Take a seat.


Image courtesy SMT

Living with good genes you visit your doctor only to replace the medications he has prescribed for daily use, when you have run out. You trust your GP – the pills prescribed; will reduce your cholesterol, replace the hormones your absent thyroid cannot produce, or lower your blood pressure. The proof all is well is revealed with a regular blood pressure check – 120/73 at 59 heart beats a minute. Excellent result. Even for a person a quarter of your age. It is all you need to hear before you exchange pleasantries and leave to go about your daily business.

With no comprehension of Greys Anatomy, or understanding of pharmacology, you trust the diagnosis your GP advises.
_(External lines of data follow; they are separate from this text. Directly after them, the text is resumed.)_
(* ===== verification/CompareSpec.v ===== *)
(** * The order that polymorphic comparison computes

    [compare_trees] compares the trees that values stand for; [compare_tree_total] says
    that it is a total preorder.  [rep v t n] says that the value [v] of the memory stands
    for the tree [t] (shared blocks are unfolded, forwarding blocks followed; [n] bounds
    the turns of the loop that visit it).  The loop of [compare.c] computes the order of
    the trees. *)

From S2P Require Import Prelude.
From S2P Require Import Mlvalues.
From S2P Require Import Str.
From S2P Require Import Memory.
From S2P Require Import Compare.
#[local] Open Scope Z_scope.

(** ** The order on trees *)

Inductive tree :=
  | Int (n : Z)
  | Block (tag : Z) (ts : list tree)
  | Object (oid : Z)
  | Str (s : list Z)
  | Float (d : Z)
  | Floats (ds : list Z).

(** a comparison; [None]: the values cannot be ordered *)
Definition order : Type := option comparison.

Definition seq (r k : order) : order := match r with Some Eq => k | _ => r end.

Definition compare_float (total : bool) (d1 d2 : Z) : order :=
  if is_nan d1 || is_nan d2 then
    if total then Some (if is_nan d1 then if is_nan d2 then Eq else Lt else Gt) else None
  else Some (float_key d1 ?= float_key d2).

Section Lists.
Context {A : Type} (c : A -> A -> order).

Fixpoint compare_lists (l1 l2 : list A) : order :=
  match l1, l2 with
  | x1 :: l1, x2 :: l2 => seq (c x1 x2) (compare_lists l1 l2)
  | _, _ => Some Eq
  end.

(** the lengths first *)
Definition compare_arrays (l1 l2 : list A) : order :=
  seq (Some (zlen l1 ?= zlen l2)) (compare_lists l1 l2).
End Lists.

Definition tag_of (t : tree) : Z :=
  match t with
  | Int _ => -1
  | Block tag _ => tag
  | Object _ => Object_tag
  | Str _ => String_tag
  | Float _ => Double_tag
  | Floats _ => Double_array_tag
  end.

Fixpoint compare_trees (total : bool) (t1 t2 : tree) : order :=
  match t1, t2 with
  | Int a, Int b => Some (a ?= b)
  | Block g1 ts1, Block g2 ts2 =>
      seq (Some (g1 ?= g2)) (compare_arrays (compare_trees total) ts1 ts2)
  | Object a, Object b => Some (a ?= b)
  | Str s1, Str s2 => Some (lex_compare s1 s2)
  | Float d1, Float d2 => compare_float total d1 d2
  | Floats ds1, Floats ds2 => compare_arrays (compare_float total) ds1 ds2
  | _, _ => Some (tag_of t1 ?= tag_of t2)
  end.

(** the tags of blocks compared field by field *)
Definition struct_tag (tag : Z) : bool := (0 <=? tag) && (tag <=? Lazy_tag) && negb (tag =? Cont_tag).

Fixpoint wf_tree (t : tree) : bool :=
  match t with Block tag ts => struct_tag tag && forallb wf_tree ts | _ => true end.

Section TreeInd.
Context (P : tree -> Prop).
Context (HInt : forall n, P (Int n)) (HBlock : forall tag ts, Forall P ts -> P (Block tag ts)).
Context (HObject : forall o, P (Object o)) (HStr : forall s, P (Str s)).
Context (HFloat : forall d, P (Float d)) (HFloats : forall ds, P (Floats ds)).

Fixpoint tree_nested_ind (t : tree) : P t :=
  match t with
  | Int n => HInt n
  | Block tag ts => HBlock tag ts
      ((fix go (ts : list tree) : Forall P ts :=
          match ts with
          | [] => Forall_nil_2 P
          | t :: ts => Forall_cons_2 P t ts (tree_nested_ind t) (go ts)
          end) ts)
  | Object o => HObject o
  | Str s => HStr s
  | Float d => HFloat d
  | Floats ds => HFloats ds
  end.
End TreeInd.

(** ** A total preorder *)

(** the comparison reads the two trees in step, as sequences of integers *)
Definition float_keys (d : Z) : list Z := if is_nan d then [0] else [1; float_key d].

Fixpoint keys (t : tree) : list Z :=
  match t with
  | Int n => [-1; n]
  | Block tag ts => tag :: zlen ts :: concat (map keys ts)
  | Object oid => [Object_tag; oid]
  | Str s => String_tag :: concat (map (fun b => [1; b]) s) ++ [0]
  | Float d => Double_tag :: float_keys d
  | Floats ds => Double_array_tag :: zlen ds :: concat (map float_keys ds)
  end.

Lemma seq_Eq r : seq r (Some Eq) = r.
Proof. by destruct r as [[]|]. Qed.

Lemma seq_assoc a b c : seq (seq a b) c = seq a (seq b c).
Proof. by destruct a as [[]|]. Qed.

(** [c] is the order of the sequences [f x], on the elements where [P] holds *)
Definition ordered_by {A} (P : A -> bool) (c : A -> A -> order) (f : A -> list Z) (x : A) : Prop :=
  forall y k1 k2, P y = true ->
    Some (lex_compare (f x ++ k1) (f y ++ k2)) = seq (c x y) (Some (lex_compare k1 k2)).

Lemma lex_compare_cons a b s1 s2 :
  Some (lex_compare (a :: s1) (b :: s2)) = seq (Some (a ?= b)) (Some (lex_compare s1 s2)).
Proof. simpl. by destruct (a ?= b). Qed.

Lemma ordered_by_float d : ordered_by (fun _ => true) (compare_float true) float_keys d.
Proof.
  intros d' k1 k2 _. unfold float_keys, compare_float.
  destruct (is_nan d), (is_nan d'); try done. simpl. by destruct (_ ?= _).
Qed.

Lemma ordered_by_arrays {A} P (c : A -> A -> order) f l1 :
  Forall (ordered_by P c f) l1 -> forall l2 k1 k2, forallb P l2 = true ->
  Some (lex_compare (zlen l1 :: concat (map f l1) ++ k1) (zlen l2 :: concat (map f l2) ++ k2)) =
    seq (compare_arrays c l1 l2) (Some (lex_compare k1 k2)).
Proof.
  intros H l2 k1 k2 HP. unfold compare_arrays. rewrite lex_compare_cons, seq_assoc.
  destruct (Z.compare_spec (zlen l1) (zlen l2)) as [E| |]; [|done..]. cbn [seq].
  revert l2 E HP. induction H as [|x l1 Hx _ IH]; intros [|y l2] E HP; rewrite ?zlen_cons in E;
    try (unfold zlen in E; simpl in E; lia); [done|].
  cbn [forallb] in HP. apply andb_true_iff in HP as [Hy HP].
  cbn [map concat compare_lists]. rewrite <- !app_assoc, (Hx y), seq_assoc, <- IH by (lia || done).
  done.
Qed.

Lemma lex_compare_strings s1 : forall s2 k1 k2,
  Some (lex_compare ((concat (map (fun b => [1; b]) s1) ++ [0]) ++ k1)
                    ((concat (map (fun b => [1; b]) s2) ++ [0]) ++ k2)) =
    seq (Some (lex_compare s1 s2)) (Some (lex_compare k1 k2)).
Proof.
  induction s1 as [|a s1 IH]; intros [|b s2] k1 k2; try done. specialize (IH s2 k1 k2).
  cbn [map concat app]. rewrite !lex_compare_cons, IH, Z.compare_refl.
  cbn [lex_compare seq]. by destruct (a ?= b).
Qed.

Lemma keys_head t k : exists s, keys t ++ k = tag_of t :: s.
Proof. destruct t; by eexists. Qed.

(** trees of different tags *)
Lemma lex_compare_tags t1 t2 k1 k2 :
  tag_of t1 <> tag_of t2 ->
  Some (lex_compare (keys t1 ++ k1) (keys t2 ++ k2)) =
    seq (Some (tag_of t1 ?= tag_of t2)) (Some (lex_compare k1 k2)).
Proof.
  intros N. destruct (keys_head t1 k1) as [s1 ->], (keys_head t2 k2) as [s2 ->].
  rewrite lex_compare_cons. destruct (Z.compare_spec (tag_of t1) (tag_of t2)); done.
Qed.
Even he may not decide your the treatment for every ailment from a conversation. Most likely your GP will order blood tests to confirm the diagnosis gleaned from careful questioning. She may recommend you visit a specialist before ever a diagnosis is reached.

Not every visit is conducted with such routine rhythm – but you hear things.

Today your primary carer will reserve opinion until all channels are exhausted. This is as good – as it is bad. Specialisation can become misleading unless the specialist keeps a clear mind – the whole person needs treatment, and not just a specific disease found in part of the body.

The life of the doctor is most certainly fraught. This is especially so in this Internet age. Lots of people visit a doctor after first making inquiry of Dr Google. Your friends are often more knowing (not knowledgeable) than the doctor, and hypochondria is very common among those friends who make weekly visits with yet another complaint.

This is not to condemn them. How one feels can be misleading. Too often an acquaintance has died because they ignored symptoms other people acknowledged. One person says “I feel this,” The other says nothing. The first has a diagnosis, a treatment, a short, or a long painful – convalesce, and they are cured. The second, dies, or worse – is given a prognosis and dies shortly afterwards. The difference in their lives is sometimes a matter of how they think of the medical profession.

Currently the conversation is about pain. The press is full of the dangers of opioid and other drugs prescribed for pain. Codeine, Fentanyl, OxyContin form part of the list of products which pain sufferers are very familiar. Word has it that these drugs can be habit forming, just as morphine – first discovered in 1803, is known to be.

Tragically many lives have been lost by sufferers of long term pain. Their treatment caused them to become addicted to their treatment. In time the drug becomes more necessary to them than the pain it was prescribed to aid. It has reached a stage of alarm across the developed world.

The level of pain individuals can accommodate varies from person to person. The truth is few men would be able to live with the pain of child birth. It remains one life’s mysteries how women naturally live through confinement. But not all pain is equal.

From my own experience I have learned how easy it could be to slip into addiction. Many decades ago I visited Dr Bill Davies, (the doctor that was present at the birth of out children). On this occasion I had to wait for a long time outside his rooms. Every minute I waited the second hand of the clock scraped against its body on its journey and it screeched at the five o’clock mark. “Screech screech”.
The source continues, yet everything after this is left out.